Xiong, Zhiqiang; Zhang, Xuejiao; White, Jason C; Liu, Liwei; Sun, Weimin; Zhang, Siyu; Zeng, Jin; Deng, Shuo; Liu, Daxu; Zhao, Xiaoli; Wu, Fengchang; Zhao, Qing; Xing, Baoshan.
Afiliação
  • Xiong Z; National-Regional Joint Engineering Research Center for Soil Pollution Control and Remediation in South China, Guangdong Key Laboratory of Integrated Agro-environmental Pollution Control and Management, Institute of Eco-environmental and Soil Sciences, Guangdong Academy of Sciences, Guangzhou 510650
  • Zhang X; Key Laboratory of Pollution Ecology and Environmental Engineering, Institute of Applied Ecology, Chinese Academy of Sciences, Shenyang 110016, China.
  • White JC; University of Chinese Academy of Sciences, Beijing 100049, China.
  • Liu L; National-Regional Joint Engineering Research Center for Soil Pollution Control and Remediation in South China, Guangdong Key Laboratory of Integrated Agro-environmental Pollution Control and Management, Institute of Eco-environmental and Soil Sciences, Guangdong Academy of Sciences, Guangzhou 510650
  • Sun W; Key Laboratory of Pollution Ecology and Environmental Engineering, Institute of Applied Ecology, Chinese Academy of Sciences, Shenyang 110016, China.
  • Zhang S; Department of Analytical Chemistry, The Connecticut Agricultural Experiment Station, New Haven, Connecticut 06504, United States.
  • Zeng J; Li Dak Sum Marine Biopharmaceutical Research Center, Department of Marine Pharmacy, College of Food and Pharmaceutical Sciences, Ningbo University, Ningbo, Zhejiang 315832, China.

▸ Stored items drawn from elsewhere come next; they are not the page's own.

(* ===== verification/Manifest.v ===== *)
(** The signed boot manifest (boot/protocol/src/manifest.rs): the reader the loader checks
    what it executes against, and the writer the signing tool uses. Bytes are values in
    0..255. A read moves a position and refuses; a write fills the caller's buffer, which
    keeps what was written where the write is refused. *)

From stdpp Require Import sorting.
From S2P Require Import Prelude.

(** [LBRMAN] and version 3; [LBRMAN]. *)
Definition MAGIC : list Z := [76; 66; 82; 77; 65; 78; 3; 0].
Definition MAGIC_PREFIX : list Z := [76; 66; 82; 77; 65; 78].
Definition ALG_ED25519 : Z := 1.
Definition MAX_MANIFEST_BYTES : nat := 64 * 1024.
Definition MAX_ROWS : nat := 512.
Definition MAX_PATH_BYTES : nat := 255.
Definition MAX_NAME_BYTES : nat := 64.
Definition ARCHES : list Z := [1; 2; 3].
Definition SOURCES : list Z := [1; 2; 3].
Definition KINDS : list Z := [1; 2; 3; 4; 5].
Definition PURPOSES : list Z := [1; 2].
Definition DMA_MODE_ABSENT : Z := 0.
Definition DMA_MODE_PRESENT : Z := 1.
Definition MODES : list Z := [1; 2].

Inductive Refusal :=
| NotAManifest | LegacyVersion | TooLarge | Truncated | TrailingBytes | UnknownValue | TooManyRows | InvalidPath | NotCanonical | Overflow.

Record Row := mkRow { row_kind : Z; row_path : list Z; row_length : Z; row_digest : list Z }.

#[export] Instance row_eq_dec : EqDecision Row.
Proof. solve_decision. Defined.

(** What a manifest says about itself. *)
Record Header := mkHeader {
  key_id : Z;
  product : list Z;
  arch : Z;
  source_kind : Z;
  release : list Z;
  security_generation : Z;
  purpose : Z;
  volume_uuid : list Z;
  dma_mode : option Z;
}.

(** A manifest that was read; the fields it shares with a header are its [m_header]. *)
Record Manifest := mkManifest {
  m_bytes : list Z;
  payload_len : nat;
  m_alg : Z;
  m_header : Header;
  rows_at : nat;
  row_count : nat;
}.

Definition one_of (v : Z) (l : list Z) : bool := existsb (Z.eqb v) l.
#[global] Arguments one_of : simpl never.

(** ** Reading *)

Definition P (A : Type) : Type := list Z -> nat -> result (A * nat) Refusal.
#[export] Instance P_ret : MRet P := fun A a _ at_ => Ok (a, at_).
#[export] Instance P_bind : MBind P := fun A B f p bytes at_ =>
  match p bytes at_ with Ok (a, next) => f a bytes next | Err e => Err e end.
Definition stop {A} (e : Refusal) : P A := fun _ _ => Err e.
Definition check (ok : bool) (e : Refusal) : P unit := if ok then mret tt else stop e.

Definition take_n (n : nat) : P (list Z) := fun bytes at_ =>
  match checked_add U64_MAX (Z.of_nat at_) (Z.of_nat n) with
  | None => Err Overflow
  | Some _ => if (length bytes <? at_ + n)%nat then Err Truncated else Ok (take n (drop at_ bytes), (at_ + n)%nat)
  end.
Definition u16_at : P Z := b ← take_n 2; mret (le_decode b).
Definition u32_at : P Z := b ← take_n 4; mret (le_decode b).
Definition u64_at : P Z := b ← take_n 8; mret (le_decode b).
(** [take(bytes, at, 1)] and its byte. *)
Definition u8_at : P Z := b ← take_n 1; mret (nth 0 b 0).

(** [path.split(|&b| b == b'/')]. *)
Fixpoint segments (path : list Z) : list (list Z) :=
  match path with
  | [] => [[]]
  | b :: path =>
      if b =? 47 then [] :: segments path
      else match segments path with s :: rest => (b :: s) :: rest | [] => [[b]] end
  end.
Definition segment_ok (s : list Z) : bool :=
  negb (bool_decide (s = [])) && negb (bool_decide (s = [46])) && negb (bool_decide (s = [46; 46])) &&
  forallb (fun b => negb ((b <? 0x20) || (b =? 0x7f) || (b =? 92))) s.
Definition path_ok (path : list Z) : bool :=
  negb (bool_decide (path = [])) && (length path <=? MAX_PATH_BYTES)%nat && forallb segment_ok (segments path).

(** Tuples and slices compare lexicographically, and so does the kind before the path. *)
Fixpoint lex (a b : list Z) : comparison :=
  match a, b with
  | [], [] => Eq
  | [], _ => Lt
  | _, [] => Gt
  | x :: a, y :: b => match x ?= y with Eq => lex a b | c => c end
  end.
Definition row_key (kind : Z) (path : list Z) : list Z := kind :: path.

Definition name_ok (name : list Z) : bool := negb (bool_decide (name = [])) && (length name <=? MAX_NAME_BYTES)%nat.

Definition read_name : P (list Z) :=
  len ← u8_at; name ← take_n (Z.to_nat len); check (name_ok name) InvalidPath ;; mret name.

Definition read_dma_mode : P (option Z) :=
  tag ← u8_at;
  if tag =? DMA_MODE_ABSENT then mret None
  else if tag =? DMA_MODE_PRESENT then mode ← u32_at; check (one_of mode MODES) UnknownValue ;; mret (Some mode)
  else stop UnknownValue.

Definition read_header : P (Z * Header) :=
  alg ← u16_at; check (alg =? ALG_ED25519) UnknownValue ;;
  key_id ← u32_at;
  product ← read_name;
  arch ← u8_at; check (one_of arch ARCHES) UnknownValue ;;
  source ← u8_at; check (one_of source SOURCES) UnknownValue ;;
  release ← read_name;
  generation ← u64_at;
  purpose ← u32_at; check (one_of purpose PURPOSES) UnknownValue ;;
  uuid ← take_n 16;
  mode ← read_dma_mode;
  mret (alg, mkHeader key_id product arch source release generation purpose uuid mode).

(** A row's fields, and the check of the order against the row before. *)
Fixpoint walk_rows (n : nat) (previous : option (list Z)) : P unit :=
  match n with
  | O => mret tt
  | S n =>
      kind ← u8_at; check (one_of kind KINDS) UnknownValue ;;
      path_len ← u16_at;
      path ← take_n (Z.to_nat path_len); check (path_ok path) InvalidPath ;;
      _ ← u64_at;
      _ ← take_n 32;
      let key := row_key kind path in
      check (match previous with Some last => bool_decide (lex last key = Lt) | None => true end) NotCanonical ;;
      walk_rows n (Some key)
  end.

Definition here : P nat := fun _ at_ => Ok (at_, at_).

Definition read_body : P (Z * Header * nat * nat * nat) :=
  '(alg, header) ← read_header;
  count ← u16_at; check (Z.to_nat count <=? MAX_ROWS)%nat TooManyRows ;;
  rows_at ← here;
  walk_rows (Z.to_nat count) None ;;
  payload_len ← here;
  _ ← take_n 64;
  mret (alg, header, rows_at, Z.to_nat count, payload_len).

Definition decode (bytes : list Z) : result Manifest Refusal :=
  if (MAX_MANIFEST_BYTES <? length bytes)%nat then Err TooLarge
  else if (length bytes <? length MAGIC)%nat || negb (bool_decide (take (length MAGIC) bytes = MAGIC)) then
    if (length MAGIC <=? length bytes)%nat && bool_decide (take (length MAGIC_PREFIX) bytes = MAGIC_PREFIX) then Err LegacyVersion
    else Err NotAManifest
  else
    match read_body bytes (length MAGIC) with
    | Err e => Err e
    | Ok ((alg, header, rows_at, count, payload_len), next) =>
        if negb (next =? length bytes)%nat then Err TrailingBytes
        else Ok (mkManifest bytes payload_len alg header rows_at count)
    end.

Definition payload (m : Manifest) : list Z := take (payload_len m) (m_bytes m).
Definition signature (m : Manifest) : list Z := take 64 (drop (payload_len m) (m_bytes m)).

(** [row]: past [index] rows, by their path lengths, then the fields. [None] is an index
    out of range, which panics. *)
Fixpoint skip_rows (index : nat) (bytes : list Z) (at_ : nat) : option nat :=
  match index with
  | O => Some at_
  | S index =>
      match u16_at bytes (at_ + 1)%nat with
      | Ok (path_len, _) => skip_rows index bytes (at_ + 1 + 2 + Z.to_nat path_len + 8 + 32)%nat
      | Err _ => None
      end
  end.
Definition read_row (kind : Z) : P Row :=
  path_len ← u16_at; path ← take_n (Z.to_nat path_len); length ← u64_at; digest ← take_n 32;
  mret (mkRow kind path length digest).
Definition row (m : Manifest) (index : nat) : option (option Row) :=
  if (row_count m <=? index)%nat then Some None
  else
    match skip_rows index (m_bytes m) (rows_at m) with
    | None => Some None
    | Some at_ =>
        match m_bytes m !! at_ with
        | None => None
        | Some kind => match read_row kind (m_bytes m) (at_ + 1)%nat with Ok (r, _) => Some (Some r) | Err _ => Some None end
        end
    end.

(** [(0..row_count).map(row).find(...)]. *)
Fixpoint find_from (m : Manifest) (n index : nat) (kind : Z) (path : list Z) : option (option Row) :=
  match n with
  | O => Some None
  | S n =>
      match row m index with
      | None => None
      | Some (Some r) => if bool_decide (row_kind r = kind /\ row_path r = path) then Some (Some r) else find_from m n (S index) kind path
      | Some None => find_from m n (S index) kind path
      end
  end.
Definition find (m : Manifest) (kind : Z) (path : list Z) : option (option Row) := find_from m (row_count m) 0 kind path.

(** ** Writing *)

(** The buffer and the position. *)
Definition W (A : Type) : Type := list Z * nat -> result A Refusal * (list Z * nat).
#[export] Instance W_ret : MRet W := fun A a s => (Ok a, s).
#[export] Instance W_bind : MBind W := fun A B f p s =>
  match p s with (Ok a, s) => f a s | (Err e, s) => (Err e, s) end.

Definition put (bytes : list Z) : W unit := fun '(out, at_) =>
  match checked_add U64_MAX (Z.of_nat at_) (Z.of_nat (length bytes)) with
  | None => (Err Overflow, (out, at_))
  | Some _ =>
      let end_ := (at_ + length bytes)%nat in
      if (length out <? end_)%nat then (Err Truncated, (out, at_)) else (Ok tt, (take at_ out ++ bytes ++ drop end_ out, end_))
  end.

Definition row_le (a b : Row) : Prop := lex (row_key (row_kind a) (row_path a)) (row_key (row_kind b) (row_path b)) <> Gt.
#[export] Instance row_le_dec : RelDecision row_le.
Proof. intros a b. unfold row_le. apply _. Defined.

Definition row_ok (r : Row) : result unit Refusal :=
  if negb (one_of (row_kind r) KINDS) then Err UnknownValue else if negb (path_ok (row_path r)) then Err InvalidPath else Ok tt.
Fixpoint rows_ok (rows : list Row) : result unit Refusal :=
  match rows with [] => Ok tt | r :: rows => match row_ok r with Ok _ => rows_ok rows | Err e => Err e end end.
(** Some two rows in a row name one path. *)
Fixpoint repeated (rows : list Row) : bool :=
  match rows with
  | a :: ((b :: _) as rest) => bool_decide (row_key (row_kind a) (row_path a) = row_key (row_kind b) (row_path b)) || repeated rest
  | _ => false
  end.

Definition header_ok (h : Header) : result unit Refusal :=
  if negb (name_ok (product h)) then Err InvalidPath
  else if negb (name_ok (release h)) then Err InvalidPath
  else if negb (one_of (arch h) ARCHES) then Err UnknownValue
  else if negb (one_of (source_kind h) SOURCES) then Err UnknownValue
  else if negb (one_of (purpose h) PURPOSES) then Err UnknownValue
  else if match dma_mode h with Some mode => negb (one_of mode MODES) | None => false end then Err UnknownValue
  else Ok tt.

Definition put_header (h : Header) : W unit :=
  put MAGIC ;; put (le_encode 2 ALG_ED25519) ;; put (le_encode 4 (key_id h)) ;;
  put [Z.of_nat (length (product h)) mod 256] ;; put (product h) ;;
  put [arch h] ;; put [source_kind h] ;;
  put [Z.of_nat (length (release h)) mod 256] ;; put (release h) ;;
  put (le_encode 8 (security_generation h)) ;; put (le_encode 4 (purpose h)) ;; put (volume_uuid h) ;;
  match dma_mode h with
  | None => put [DMA_MODE_ABSENT]
  | Some mode => put [DMA_MODE_PRESENT] ;; put (le_encode 4 mode)
  end.
Fixpoint put_rows (rows : list Row) : W unit :=
  match rows with
  | [] => mret tt
  | r :: rows =>
      put [row_kind r] ;; put (le_encode 2 (Z.of_nat (length (row_path r)) mod 65536)) ;; put (row_path r) ;;
      put (le_encode 8 (row_length r)) ;; put (row_digest r) ;; put_rows rows
  end.

(** The rows are sorted in place: any order that ascends, for rows with one key are
    refused next. The answer, the rows and the buffer. *)
Definition encode_payload (h : Header) (rows : list Row) (out : list Z) : result nat Refusal * list Row * list Z :=
  match header_ok h with
  | Err e => (Err e, rows, out)
  | Ok _ =>
      if (MAX_ROWS <? length rows)%nat then (Err TooManyRows, rows, out)
      else
        match rows_ok rows with
        | Err e => (Err e, rows, out)
        | Ok _ =>
            let rows := merge_sort row_le rows in
            if repeated rows then (Err NotCanonical, rows, out)
            else
              match (put_header h ;; put (le_encode 2 (Z.of_nat (length rows) mod 65536)) ;; put_rows rows) (out, 0%nat) with
              | (Err e, (out, _)) => (Err e, rows, out)
              | (Ok _, (out, at_)) =>
                  match checked_add U64_MAX (Z.of_nat at_) 64 with
                  | None => (Err Overflow, rows, out)
                  | Some end_ => if Z.of_nat MAX_MANIFEST_BYTES <? end_ then (Err TooLarge, rows, out) else (Ok at_, rows, out)
                  end
              end
        end
  end.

  • Deng S; National-Regional Joint Engineering Research Center for Soil Pollution Control and Remediation in South China, Guangdong Key Laboratory of Integrated Agro-environmental Pollution Control and Management, Institute of Eco-environmental and Soil Sciences, Guangdong Academy of Sciences, Guangzhou 510650
  • Liu D; Key Laboratory of Pollution Ecology and Environmental Engineering, Institute of Applied Ecology, Chinese Academy of Sciences, Shenyang 110016, China.
  • Zhao X; Key Laboratory of Pollution Ecology and Environmental Engineering, Institute of Applied Ecology, Chinese Academy of Sciences, Shenyang 110016, China.
  • Wu F; University of Chinese Academy of Sciences, Beijing 100049, China.
  • Zhao Q; Key Laboratory of Pollution Ecology and Environmental Engineering, Institute of Applied Ecology, Chinese Academy of Sciences, Shenyang 110016, China.
  • Xing B; University of Chinese Academy of Sciences, Beijing 100049, China.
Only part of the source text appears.